Les FFI participent activement à la Libération de l'Oise auprès des armées alliées, font des prisonniers allemands et arrêtent des collaborateurs. Entre le 29 août et le 3 septembre 1944, 55 FFI sont tués au combat dont la moitié le 31 août. Les pertes allemandes durant la même période sont évaluées à 150 tués, 300 blessés et 2500 prisonniers. De nombreux résistants poursuivront la libération du territoire en rejoignant l'armée régulière.
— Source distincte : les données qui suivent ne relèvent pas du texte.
(* ===== verification/ConstraintIndex.v ===== *)
(** * The per-relation constraint index

    Models src/src/query/constraint_index/: classification of constraint lists
    (classify.rs), bucket keys and placement (value_key.rs), the per-column and
    per-class structures (column_index.rs, mod.rs), insertion, removal and the
    candidate lookup (index.rs), and the point probe a replicated row makes
    (point.rs).  A hash or b-tree map is a [gmap]; a b-tree range is the filter
    of its entries by key; the sets of ids the lookups fill are lists read as
    sets.  Ids are any countable type. *)

From Stdlib Require Import Sorted.
From stdpp Require Import list.
From S2P Require Import Prelude Value Ast Cast Evaluate Range Subsume.

(** ** Bucket keys *)

Inductive ValueKey :=
| VkNum (f : f64)
| VkStr (s : string)
| VkBool (b : bool).

#[export] Instance ValueKey_eq_dec : EqDecision ValueKey.
Proof. solve_decision. Defined.
#[export] Instance ValueKey_countable : Countable ValueKey.
Proof.
  refine (inj_countable'
    (fun k => match k with VkNum f => inl (inl f) | VkStr s => inl (inr s) | VkBool b => inr b end)
    (fun k => match k with inl (inl f) => VkNum f | inl (inr s) => VkStr s | inr b => VkBool b end)
    _).
  by intros [].
Defined.

(** The derived [Ord]: by variant, then by value. *)
Definition bool_cmp (a b : bool) : comparison :=
  match a, b with
  | false, true => Lt
  | true, false => Gt
  | _, _ => Eq
  end.
Definition value_key_cmp (a b : ValueKey) : comparison :=
  match a, b with
  | VkNum f, VkNum g => f64_cmp f g
  | VkNum _, _ => Lt
  | VkStr _, VkNum _ => Gt
  | VkStr s, VkStr t => String.compare s t
  | VkStr _, VkBool _ => Lt
  | VkBool a, VkBool b => bool_cmp a b
  | VkBool _, _ => Gt
  end.
Definition value_key_le (a b : ValueKey) : bool :=
  match value_key_cmp a b with Gt => false | _ => true end.

(** [ValueKey::try_new]; an [i64] becomes the nearest binary64. *)
Definition value_key (v : LiteralValue) : option ValueKey :=
  match v with
  | LInteger n => Some (VkNum (round_f64 (inject_Z n)))
  | LFloat f => Some (VkNum f)
  | LString s | LStringWithCast s _ => Some (VkStr s)
  | LBoolean b => Some (VkBool b)
  | LNull | LNullWithCast _ | LParameter _ | LArray _ _ => None
  end.

(** ** Column sets *)

(** [sort] and [dedup] of the names; equal constraint columns give equal lists. *)
Fixpoint insert_name (x : string) (l : list string) : list string :=
  match l with
  | [] => [x]
  | y :: rest =>
      match String.compare x y with
      | Lt => x :: l
      | Eq => l
      | Gt => y :: insert_name x rest
      end
  end.
Definition column_set (cols : list string) : list string := foldr insert_name [] cols.

(** [ColumnSet::is_subset_of]: one walk over the other side. *)
Fixpoint skip_past (col : string) (other : list string) : option (list string) :=
  match other with
  | [] => None
  | o :: rest => if bool_decide (o = col) then Some rest else skip_past col rest
  end.
Fixpoint is_subset_of (self other : list string) : bool :=
  match self with
  | [] => true
  | col :: rest =>
      match skip_past col other with
      | Some other => is_subset_of rest other
      | None => false
      end
  end.

(** ** Classification *)

Inductive Classification :=
| EqualityPure (columns : list string) (values : list ValueKey)
| Complex (columns : list string).

Definition into_columns (c : Classification) : list string :=
  match c with EqualityPure columns _ | Complex columns => columns end.

(** The loop's state: the equalities seen, the columns, and whether anything
    else was seen. *)
Record ClassifyState := {
  cl_equality : gmap string LiteralValue;
  cl_columns : list string;
  cl_complex : bool
}.

Definition classify_step (s : ClassifyState) (tc : TableConstraint) : ClassifyState :=
  match tc with
  | TcComparison col OpEqual val =>
      match cl_equality s !! col with
      | Some prev =>
          {| cl_equality := cl_equality s; cl_columns := col :: cl_columns s;
             cl_complex := cl_complex s || negb (bool_decide (prev = val)) |}
      | None =>
          {| cl_equality := <[col := val]> (cl_equality s); cl_columns := col :: cl_columns s;
             cl_complex := cl_complex s |}
      end
  | TcComparison col _ _ | TcAnyOf col _ | TcCastComparison col _ _ _ =>
      {| cl_equality := cl_equality s; cl_columns := col :: cl_columns s; cl_complex := true |}
  end.

Definition classify (constraints : list TableConstraint) : Classification :=
  let s := fold_left classify_step constraints
             {| cl_equality := ∅; cl_columns := []; cl_complex := false |} in
  let columns := column_set (cl_columns s) in
  if negb (cl_complex s) && (size (cl_equality s) =? length columns)%nat then
    match mapM (fun c => v ← cl_equality s !! c; value_key v) columns with
    | Some values => EqualityPure columns values
    | None => Complex columns
    end
  else Complex columns.

(** The columns whose bit is set in [mask], [cols] starting at bit [i]. *)
Fixpoint select_mask (mask i : nat) (cols : list string) : list string :=
  match cols with
  | [] => []
  | col :: rest =>
      if Nat.testbit mask i then col :: select_mask mask (S i) rest
      else select_mask mask (S i) rest
  end.

(** One subset per mask, in counting order. *)
Definition column_set_powerset (cols : list string) : list (list string) :=
  (fun mask => select_mask mask 0 cols) <$> seq 0 (2 ^ length cols).

Definition is_cast (tc : TableConstraint) : bool :=
  match tc with TcCastComparison _ _ _ _ => true | _ => false end.
Definition tc_column (tc : TableConstraint) : string := (bucket_key tc).1.

Definition column_range_of (constraints : list TableConstraint) (col : string) : ColumnRange :=
  let on_col := List.filter (fun tc => bool_decide (tc_column tc = col)) constraints in
  if existsb is_cast on_col then CrUnknown else column_range_build on_col.

Definition column_ranges (constraints : list TableConstraint) (columns : list string)
    : list ColumnRange :=
  column_range_of constraints <$> columns.

(** ** Placement of a range *)

Inductive Placement :=
| PEq (k : ValueKey)
| PInSet (keys : list ValueKey)
| PRangeLower (k : ValueKey)
| PRangeUpper (k : ValueKey)
| PRangeBoth (lower upper : ValueKey)
| POpaque.

#[export] Instance Placement_eq_dec : EqDecision Placement.
Proof. solve_decision. Defined.

Definition or_opaque (p : option Placement) : Placement := default POpaque p.

Definition placement (range : ColumnRange) : Placement :=
  match range with
  | CrEqual v => or_opaque (PEq <$> value_key v)
  | CrInSet set => or_opaque (PInSet <$> mapM value_key (elements set))
  | CrRange lower upper _ =>
      match lower, upper with
      | Some lb, None => or_opaque (PRangeLower <$> value_key (rb_value lb))
      | None, Some ub => or_opaque (PRangeUpper <$> value_key (rb_value ub))
      | Some lb, Some ub =>
          match value_key (rb_value lb), value_key (rb_value ub) with
          | Some lower, Some upper => PRangeBoth lower upper
          | _, _ => POpaque
          end
      | None, None => POpaque
      end
  | CrUnknown | CrUnconstrained | CrEmpty => POpaque
  end.

Section index.
Context {K : Type} `{Countable K}.

(** ** One column *)

Record ColumnIndex := {
  ci_eq : gmap ValueKey (list K);
  ci_inset : gmap ValueKey (list K);
  ci_range_lower : gmap ValueKey (list K);
  ci_range_upper : gmap ValueKey (list K);
  ci_range_both : gmap ValueKey (list (ValueKey * K));
  ci_opaque : list K
}.

Definition column_index_default : ColumnIndex :=
  {| ci_eq := ∅; ci_inset := ∅; ci_range_lower := ∅; ci_range_upper := ∅;
     ci_range_both := ∅; ci_opaque := [] |}.

(** [entry(key).or_default().push(x)] *)
Definition map_push {L A} `{Countable L} (m : gmap L (list A)) (key : L) (x : A)
    : gmap L (list A) :=
  <[key := default [] (m !! key) ++ [x]]> m.

(** [map_vec_remove], [btree_vec_remove] and [btree_pair_remove]: retain, and
    drop an emptied bucket. *)
Definition map_retain {L A} `{Countable L} (m : gmap L (list A)) (key : L) (keep : A -> bool)
    : gmap L (list A) :=
  match m !! key with
  | None => m
  | Some fps =>
      match List.filter keep fps with
      | [] => delete key m
      | fps => <[key := fps]> m
      end
  end.

Definition other_than (fp x : K) : bool := negb (bool_decide (x = fp)).

Definition column_index_insert (ci : ColumnIndex) (fingerprint : K) (range : ColumnRange)
    : ColumnIndex :=
  match placement range with
  | PEq key =>
      {| ci_eq := map_push (ci_eq ci) key fingerprint; ci_inset := ci_inset ci;
         ci_range_lower := ci_range_lower ci; ci_range_upper := ci_range_upper ci;
         ci_range_both := ci_range_both ci; ci_opaque := ci_opaque ci |}
  | PInSet keys =>
      {| ci_eq := ci_eq ci;
         ci_inset := fold_left (fun m key => map_push m key fingerprint) keys (ci_inset ci);
         ci_range_lower := ci_range_lower ci; ci_range_upper := ci_range_upper ci;
         ci_range_both := ci_range_both ci; ci_opaque := ci_opaque ci |}
  | PRangeLower key =>
      {| ci_eq := ci_eq ci; ci_inset := ci_inset ci;
         ci_range_lower := map_push (ci_range_lower ci) key fingerprint;
         ci_range_upper := ci_range_upper ci;
         ci_range_both := ci_range_both ci; ci_opaque := ci_opaque ci |}
  | PRangeUpper key =>
      {| ci_eq := ci_eq ci; ci_inset := ci_inset ci; ci_range_lower := ci_range_lower ci;
         ci_range_upper := map_push (ci_range_upper ci) key fingerprint;
         ci_range_both := ci_range_both ci; ci_opaque := ci_opaque ci |}
  | PRangeBoth lower upper =>
      {| ci_eq := ci_eq ci; ci_inset := ci_inset ci; ci_range_lower := ci_range_lower ci;
         ci_range_upper := ci_range_upper ci;
         ci_range_both := map_push (ci_range_both ci) lower (upper, fingerprint);
         ci_opaque := ci_opaque ci |}
  | POpaque =>
      {| ci_eq := ci_eq ci; ci_inset := ci_inset ci; ci_range_lower := ci_range_lower ci;
         ci_range_upper := ci_range_upper ci; ci_range_both := ci_range_both ci;
         ci_opaque := ci_opaque ci ++ [fingerprint] |}
  end.

Definition column_index_remove (ci : ColumnIndex) (fingerprint : K) (range : ColumnRange)
    : ColumnIndex :=
  match placement range with
  | PEq key =>
      {| ci_eq := map_retain (ci_eq ci) key (other_than fingerprint); ci_inset := ci_inset ci;
         ci_range_lower := ci_range_lower ci; ci_range_upper := ci_range_upper ci;
         ci_range_both := ci_range_both ci; ci_opaque := ci_opaque ci |}
  | PInSet keys =>
      {| ci_eq := ci_eq ci;
         ci_inset := fold_left (fun m key => map_retain m key (other_than fingerprint)) keys
                       (ci_inset ci);
         ci_range_lower := ci_range_lower ci; ci_range_upper := ci_range_upper ci;
         ci_range_both := ci_range_both ci; ci_opaque := ci_opaque ci |}
  | PRangeLower key =>
      {| ci_eq := ci_eq ci; ci_inset := ci_inset ci;
         ci_range_lower := map_retain (ci_range_lower ci) key (other_than fingerprint);
         ci_range_upper := ci_range_upper ci;
         ci_range_both := ci_range_both ci; ci_opaque := ci_opaque ci |}
  | PRangeUpper key =>
      {| ci_eq := ci_eq ci; ci_inset := ci_inset ci; ci_range_lower := ci_range_lower ci;
         ci_range_upper := map_retain (ci_range_upper ci) key (other_than fingerprint);
         ci_range_both := ci_range_both ci; ci_opaque := ci_opaque ci |}
  | PRangeBoth lower _ =>
      {| ci_eq := ci_eq ci; ci_inset := ci_inset ci; ci_range_lower := ci_range_lower ci;
         ci_range_upper := ci_range_upper ci;
         ci_range_both := map_retain (ci_range_both ci) lower
                            (fun e => other_than fingerprint e.2);
         ci_opaque := ci_opaque ci |}
  | POpaque =>
      {| ci_eq := ci_eq ci; ci_inset := ci_inset ci; ci_range_lower := ci_range_lower ci;
         ci_range_upper := ci_range_upper ci; ci_range_both := ci_range_both ci;
         ci_opaque := List.filter (other_than fingerprint) (ci_opaque ci) |}
  end.

(** The entries of the buckets whose key passes [p]. *)
Definition buckets_where {A} (p : ValueKey -> bool) (m : gmap ValueKey (list A)) : list A :=
  flat_map (fun kv => if p kv.1 then kv.2 else []) (map_to_list m).

Definition range_both_all (ci : ColumnIndex) : list K :=
  (buckets_where (fun _ => true) (ci_range_both ci)).*2.

Definition all_entries (ci : ColumnIndex) : list K :=
  buckets_where (fun _ => true) (ci_eq ci)
  ++ buckets_where (fun _ => true) (ci_inset ci)
  ++ buckets_where (fun _ => true) (ci_range_lower ci)
  ++ buckets_where (fun _ => true) (ci_range_upper ci)
  ++ range_both_all ci.

Definition two_sided (ci : ColumnIndex) (qlo qhi : ValueKey) : list K :=
  (List.filter (fun e => value_key_le qhi e.1)
     (buckets_where (fun k => value_key_le k qlo) (ci_range_both ci))).*2.

Definition two_sided_lit (ci : ColumnIndex) (qlo qhi : LiteralValue) : list K :=
  match value_key qlo, value_key qhi with
  | Some qlo_key, Some qhi_key => two_sided ci qlo_key qhi_key
  | _, _ => range_both_all ci
  end.

Definition lower_covering (ci : ColumnIndex) (bound : LiteralValue) : list K :=
  match value_key bound with
  | Some key => buckets_where (fun k => value_key_le k key) (ci_range_lower ci)
  | None => buckets_where (fun _ => true) (ci_range_lower ci)
  end.

Definition upper_covering (ci : ColumnIndex) (bound : LiteralValue) : list K :=
  match value_key bound with
  | Some key => buckets_where (fun k => value_key_le key k) (ci_range_upper ci)
  | None => buckets_where (fun _ => true) (ci_range_upper ci)
  end.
 Sur le plan militaire, la structure FFI sera officialisée le temps que l’armée se réorganise. Même si, par le décret du 19 septembre 1944, les commandements FFI sont dissous et intégrés à l’armée, l’autorité militaire issue de la Résistance coexistera avec celle de l’armée régulière jusqu’en novembre 1944.
Ainsi, la 2e Région Militaire, constituée des départements de l’Aisne, des Ardennes, de l’Oise et de la Somme, sera placée sous le commandement du général de division Préaud. Mais le département de l’Oise, jusque-là placé dans la juridiction de la Région FFI de l’Ile de France, restera encore quelques temps sous la coupe de la 1ère Région Militaire commandée par le général Koënig, commandant en chef des FFI.
Le général Préaud,
commandant la 2e Région Militaire
Une subdivision militaire dynamique
Dans un premier temps, les plus hautes instances militaires du département de l’Oise seront confiées à des officiers de carrière issus de la Résistance. Ainsi, dès la Libération, le Commandant Levert, est désigné comme Commandant de la place d’armes de Compiègne. Le 10 septembre, les subdivisions militaires sont crées sur le modèle d’avant-guerre. Beauvais en devient le centre administratif pour l’Oise, avec à sa tête, à partir du 20 septembre 1944, le commandant Levert. Son chef d’Etat Major sera le commandant Roland Schmit, jusque-là chef d’Etat-Major FFI de l’Oise et président du Comité Départemental de Libération. Cette subdivision changera d’appellation et deviendra le 1er octobre 1944 le « bureau militaire départemental ».
Dans cette configuration, ce bureau pourra doter entre septembre 1944 et décembre 1945 :
-    quatre bataillons : le 1-67, 3-51, le 3-67 et le 2-51,
-    deux compagnies de génie,
-    cinq compagnies de transport,
-    un hôpital de campagne,
-    un parc d’artillerie,
-    une compagnie de dépôt départementale,
-    une école de cadres départementale puis inter-régionale,
-    un centre d’organisation d’information
-    quatre pelotons de récupération
-    et tous les organismes territoriaux du département.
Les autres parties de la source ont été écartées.